Mes prothèses sont prêtes à l'emploi (280 $ pour deux) ou sur mesure (410 à 480 $ pour deux) mamelons en silicone, et ils sont disponibles en huit variations de couleurs différentes. Ils sont imperméables, les femmes peuvent donc nager et se doucher avec eux. Ils se sentent comme de la vraie peau et ils collent avec un adhésif médical, généralement pendant environ une semaine avant que vous ne deviez réappliquer. Avec des soins appropriés, ils peuvent durer des années. J'en ai vendu plus de 1 000 et je les fabrique toujours moi-même. J'en suis fanatique. Tant que je peux, je continuerai à faire ça, c'est si important pour moi. Oui, c'est une entreprise, mais même si les femmes ne m'achètent rien, je veux qu'elles sachent qu'elles ont une option qui ne nécessite pas plus de chirurgie.
Je voulais mettre le cancer derrière moi, mais j'ai fini par mettre le cancer devant moi. Si quelqu'un m'avait dit que j'allais faire des tétons comme mon métier, j'aurais pensé qu'ils étaient fous, mais c'est ce que la vie m'a apporté. La première fois que j'ai fait une paire pour une amie, qui avait subi une double mastectomie, elle a pleuré et a dit: «J'ai encore des seins! Je ne pouvais pas abandonner ça.
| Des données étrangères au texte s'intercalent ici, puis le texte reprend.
(* ===== verification/LocalFilter.v ===== *)
(** * Local fault filter of the reporter

    [LocalFilter] (fault_reporter/local_filter.cpp): per fault code, a report is
    forwarded once [default_threshold] reports fell into the sliding window.
    Each method holds the mutex; the [steady_clock] reading is an argument. *)

From S2P Require Import Prelude.

Record FilterConfig := mkFilterConfig {
  fc_enabled : bool;
  fc_default_threshold : Z;               (* int *)
  fc_default_window_sec : double;
  fc_bypass_severity : Z;                 (* uint8_t *)
}.

Record LocalFilter := mkFilter {
  lf_config : FilterConfig;
  trackers_ : gmap string (list Z);
  passed_trackers_ : gmap string (list Z);
}.

Definition validate_config (c : FilterConfig) : FilterConfig :=
  mkFilterConfig (fc_enabled c)
    (if (fc_default_threshold c <? 1)%Z then 1%Z else fc_default_threshold c)
    (if f64_leb (fc_default_window_sec c) f64_zero then f64_of_Z 1 else fc_default_window_sec c)
    (fc_bypass_severity c).

Definition new_filter (c : FilterConfig) : LocalFilter := mkFilter (validate_config c) ∅ ∅.

(** [duration_cast<steady_clock::duration>(duration<double>(sec))], nanoseconds. *)
Definition window_ns (c : FilterConfig) : Z :=
  f64_trunc (f64_mul (fc_default_window_sec c) (f64_of_Z 1000000000)).

(** [erase(begin, lower_bound(begin, end, cutoff))] on a sorted vector. *)
Fixpoint drop_before (cutoff : Z) (l : list Z) : list Z :=
  match l with
  | [] => []
  | t :: l' => if (t <? cutoff)%Z then drop_before cutoff l' else l
  end.

Definition cleanup_tracker (c : FilterConfig) (now : Z) (timestamps : list Z) : list Z :=
  let cutoff := (now - window_ns c)%Z in
  match timestamps with
  | [] => timestamps
  | front :: _ => if (cutoff <=? front)%Z then timestamps else drop_before cutoff timestamps
  end.

(** The common tail of the two decisions: the new timestamps and the verdict. *)
Definition track (c : FilterConfig) (now : Z) (timestamps : list Z) : bool * list Z :=
  let ts := cleanup_tracker c now timestamps ++ [now] in
  ((fc_default_threshold c <=? wrap_i32 (Z.of_nat (length ts)))%Z, ts).

Definition should_forward (code : string) (severity now : Z) (f : LocalFilter)
    : bool * LocalFilter :=
  let c := lf_config f in
  if negb (fc_enabled c) then (true, f)
  else if (fc_bypass_severity c <=? severity)%Z then (true, f)
  else
    let '(b, ts) := track c now (default [] (trackers_ f !! code)) in
    (b, mkFilter c (<[code := ts]> (trackers_ f)) (passed_trackers_ f)).

Definition should_forward_passed (code : string) (now : Z) (f : LocalFilter)
    : bool * LocalFilter :=
  let c := lf_config f in
  if negb (fc_enabled c) then (true, f)
  else
    let '(b, ts) := track c now (default [] (passed_trackers_ f !! code)) in
    (b, mkFilter c (trackers_ f) (<[code := ts]> (passed_trackers_ f))).

Definition reset (code : string) (f : LocalFilter) : LocalFilter :=
  mkFilter (lf_config f) (delete code (trackers_ f)) (delete code (passed_trackers_ f)).

Definition reset_all (f : LocalFilter) : LocalFilter := mkFilter (lf_config f) ∅ ∅.

Definition set_config (c : FilterConfig) (f : LocalFilter) : LocalFilter :=
  mkFilter (validate_config c) ∅ ∅.

(** ** The sliding window *)

Definition ascending (l : list Z) : Prop := StronglySorted Z.le l.

Lemma drop_before_filter cutoff l :
  ascending l → drop_before cutoff l = filter (λ t, (cutoff ≤ t)%Z) l.
Proof.
  induction 1 as [|t l Hl IH Hall]; [done|]. simpl. rewrite filter_cons.
  destruct (Z.ltb_spec t cutoff); [by rewrite decide_False by lia|].
  rewrite decide_True by lia. f_equal. symmetry. apply filter_all. intros x Hx.
  rewrite Forall_forall in Hall. specialize (Hall x Hx). lia.
Qed.

Lemma cleanup_tracker_filter c now l :
  ascending l → cleanup_tracker c now l = filter (λ t, (now - window_ns c ≤ t)%Z) l.
Proof.
  intros Hl. unfold cleanup_tracker. destruct l as [|t l]; [done|].
  destruct (Z.leb_spec (now - window_ns c) t); [|by apply drop_before_filter].
  symmetry. apply filter_all. inv Hl. rename select (Forall _ l) into Hall.
  rewrite Forall_forall in Hall. intros x [->|Hx]%elem_of_cons; [done|].
  specialize (Hall x Hx). lia.
Qed.

Lemma ascending_snoc l now : ascending l → (∀ t, t ∈ l → (t ≤ now)%Z) → ascending (l ++ [now]).
Proof.
  intros Hl Hle. unfold ascending. induction Hl as [|t l Hl IH Hall]; simpl.
  { repeat constructor. }
  constructor; [apply IH; set_solver|]. apply Forall_app. split; [done|].
  constructor; [apply Hle; left|done].
Qed.

(** ** Runs *)

Inductive filter_event :=
  | Failed (code : string) (severity now : Z)
  | Passed (code : string) (now : Z).

Definition event_time (e : filter_event) : Z :=
  match e with Failed _ _ now => now | Passed _ now => now end.

Definition filter_step (f : LocalFilter) (e : filter_event) : LocalFilter :=
  match e with
  | Failed code severity now => (should_forward code severity now f).2
  | Passed code now => (should_forward_passed code now f).2
  end.

(** The times of the counted FAILED reports of [code]. *)
Definition history (c : FilterConfig) (code : string) (evs : list filter_event) : list Z :=
  omap (λ e, match e with
    | Failed code' severity now =>
        if (code' =?ₛ code) && negb (fc_bypass_severity c <=? severity)%Z then Some now else None
    | Passed _ _ => None
    end) evs.

Lemma length_history c code evs : length (history c code evs) ≤ length evs.
Proof. induction evs as [|e evs IH]; simpl; [done|]. case_match; simpl; lia. Qed.

(** The tracker has all that later windows can ask for. *)
Record tracks (c : FilterConfig) (l ts : list Z) (now : Z) : Prop := {
  tr_sorted : ascending ts;
  tr_past : ∀ t, t ∈ ts → (t ≤ now)%Z;
  tr_window : ∀ cut, (now - window_ns c ≤ cut)%Z →
    filter (λ t, (cut ≤ t)%Z) ts = filter (λ t, (cut ≤ t)%Z) l;
}.

Lemma filter_cut_twice (cut cut' : Z) (l : list Z) :
  (cut' ≤ cut)%Z →
  filter (λ t, (cut ≤ t)%Z) (filter (λ t, (cut' ≤ t)%Z) l) = filter (λ t, (cut ≤ t)%Z) l.
Proof. intros Hle. rewrite list_filter_filter. apply list_filter_iff. lia. Qed.

Lemma tracks_later c l ts now now' : tracks c l ts now → (now ≤ now')%Z → tracks c l ts now'.
Proof.
  intros [Hs Hp Hw] Hle. split; [done| |].
  - intros t Ht. specialize (Hp t Ht). lia.
  - intros cut Hc. apply Hw. lia.
Qed.

Lemma track_spec c l ts now now' :
  tracks c l ts now → (now ≤ now')%Z →
  (track c now' ts).2 = filter (λ t, (now' - window_ns c ≤ t)%Z) l ++ [now'] ∧
  tracks c (l ++ [now']) (track c now' ts).2 now'.
Proof.
  intros [Hs Hp Hw] Hle. unfold track. simpl. rewrite cleanup_tracker_filter by done.
  rewrite Hw by lia. split; [done|]. split.
  - apply ascending_snoc.
    + rewrite <- (Hw (now' - window_ns c)%Z) by lia. by apply StronglySorted_filter.
    + intros t Ht. rewrite <- (Hw (now' - window_ns c)%Z) in Ht by lia.
      apply list_elem_of_filter in Ht as [_ Ht]. specialize (Hp t Ht). lia.
  - intros t [Ht|Ht]%elem_of_app; [|set_solver by lia].
    rewrite <- (Hw (now' - window_ns c)%Z) in Ht by lia.
    apply list_elem_of_filter in Ht as [_ Ht]. specialize (Hp t Ht). lia.
  - intros cut Hc. rewrite !filter_app, filter_cut_twice by lia. done.
Qed.

Lemma filter_run_tracks c code evs : ∀ f l now,
  lf_config f = c → fc_enabled c = true →
  tracks c l (default [] (trackers_ f !! code)) now →
  StronglySorted Z.le (now :: (event_time <$> evs)) →
  let f' := foldl filter_step f evs in
  lf_config f' = c ∧
  ∃ now', (now ≤ now')%Z ∧ (∀ t, t ∈ event_time <$> evs → (t ≤ now')%Z) ∧
    (∀ t, (∀ x, x ∈ now :: (event_time <$> evs) → (x ≤ t)%Z) → (now' ≤ t)%Z) ∧
    tracks c (l ++ history c code evs) (default [] (trackers_ f' !! code)) now'.
Proof.
  induction evs as [|e evs IH]; intros f l now Hc Hen Htr Hsort; simpl.
  { split; [done|]. exists now. rewrite app_nil_r. split_and!; [lia|set_solver|set_solver|done]. }
  apply StronglySorted_inv in Hsort as [Hs Hall].
  apply Forall_cons in Hall as [Hle Hall].
  assert (Hstep : lf_config (filter_step f e) = c ∧
    tracks c (l ++ history c code [e]) (default [] (trackers_ (filter_step f e) !! code))
      (event_time e)).
  { destruct e as [code' sev t|code' t]; simpl in *.
    - unfold should_forward. rewrite Hc, Hen. simpl.
      destruct (fc_bypass_severity c <=? sev)%Z eqn:Eb; simpl.
      + rewrite andb_false_r. rewrite app_nil_r. split; [done|]. by eapply tracks_later.
      + split; [done|]. unfold str_eqb. destruct (decide (code' = code)) as [->|Hne].
        * rewrite bool_decide_eq_true_2, lookup_insert_eq by done. simpl.
          by eapply (track_spec _ l _ now).
        * rewrite bool_decide_eq_false_2, lookup_insert_ne by done. simpl. rewrite app_nil_r.
          by eapply tracks_later.
    - unfold should_forward_passed. rewrite Hc, Hen. simpl. rewrite app_nil_r. split; [done|].
      by eapply tracks_later. }
  destruct Hstep as [Hc' Htr'].
  destruct (IH (filter_step f e) _ _ Hc' Hen Htr' Hs) as (Hcf & now' & H1 & H2 & H3 & H4).
  split; [done|]. exists now'. split_and!; [lia| | |].
  - intros t [->|Ht]%elem_of_cons; [done|by apply H2].
  - intros t Ht. apply H3. intros x Hx. apply Ht. by right.
  - rewrite <- app_assoc in H4. simpl in H4. by case_match.
Qed.

(** The filter is an exact sliding-window counter.  After any run of FAILED and
    PASSED reports of any codes at non-decreasing times, a further FAILED report
    below the bypass severity is forwarded exactly when it and the earlier counted
    reports of the same code not older than the window number at least the
    threshold. *)
Theorem forward_iff_window_count config code severity now evs :
  let c := validate_config config in
  fc_enabled c = true → (severity < fc_bypass_severity c)%Z →
  StronglySorted Z.le ((event_time <$> evs) ++ [now]) → (Z.of_nat (length evs) + 1 ≤ int32_max)%Z →
  (should_forward code severity now (foldl filter_step (new_filter config) evs)).1 =
  bool_decide (fc_default_threshold c ≤
    Z.of_nat (S (length (filter (λ t, (now - window_ns c ≤ t)%Z) (history c code evs)))))%Z.
Proof.
  intros c Hen Hsev Hsort Hlen.
  assert (Hc0 : lf_config (new_filter config) = c) by done. clearbody c.
  assert (Hhist : length (filter (λ t, (now - window_ns c ≤ t)%Z) (history c code evs)) ≤ length evs).
  { etrans; [apply length_filter|]. apply length_history. }
  set (t0 := default now (head (event_time <$> evs))).
  assert (Hs0 : StronglySorted Z.le (t0 :: (event_time <$> evs)) ∧
    ∀ x, x ∈ t0 :: (event_time <$> evs) → (x ≤ now)%Z).
  { unfold t0. clear t0. destruct (event_time <$> evs) as [|t ts]; simpl in *.
    - split; [repeat constructor|]. set_solver by lia.
    - apply StronglySorted_inv in Hsort as [Hsort Hall].
      apply StronglySorted_app in Hsort as (Hle & Hts & _).
      apply Forall_app in Hall as [Hall Hnow]. rewrite Forall_singleton in Hnow.
      split; [by repeat constructor|].
      intros x Hx. assert (x = t ∨ x ∈ ts) as [->|Hx2] by set_solver;
        [done|]. apply Hle; set_solver. }
  destruct Hs0 as [Hs0 Hnow].
  destruct (filter_run_tracks c code evs (new_filter config) [] t0)
    as (Hc & now' & _ & _ & Hmax & Htr); [done|done| |done|].
  { simpl. rewrite lookup_empty. split; [constructor|set_solver|done]. }
  specialize (Hmax now Hnow).
  unfold should_forward. rewrite Hc, Hen. simpl.
  replace (fc_bypass_severity c <=? severity)%Z with false by (symmetry; by apply Z.leb_gt).
  destruct (track_spec c _ _ _ now Htr Hmax) as [Hts _].
  unfold track in *. simpl in *. rewrite Hts, length_app. simpl.
  rewrite wrap_i32_id by (unfold in_i32, int32_min, int32_max in *; lia).
  rewrite Nat.add_1_r. apply eq_bool_prop_intro. by rewrite bool_decide_spec, Is_true_true, Z.leb_le.
Qed.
Les maris m'ont appelé pour me remercier. L'un m'a dit que sa femme ne lui avait pas montré ses seins depuis trois ans. «Je lui ai acheté ces tétons et elle les a mis, et je l'ai vue pour la première fois après la reconstruction», m'a-t-il dit. «Vous avez sauvé mon mariage. J'avais une grand-mère qui m'a dit qu'elle avait un rituel de longue date de prendre un bain de jacuzzi avec ses petits-enfants, et après un cancer du sein, elle ne se sentait plus à l'aise de le faire, jusqu'à ce qu'elle essaie mes mamelons. Je pense que d'une certaine manière, je peux aider à rendre les femmes en meilleure santé si je peux les faire se sentir à nouveau sexy, heureuses et féminines. Avec tout ce que j'ai vécu, c'est un privilège d'aider d'autres femmes.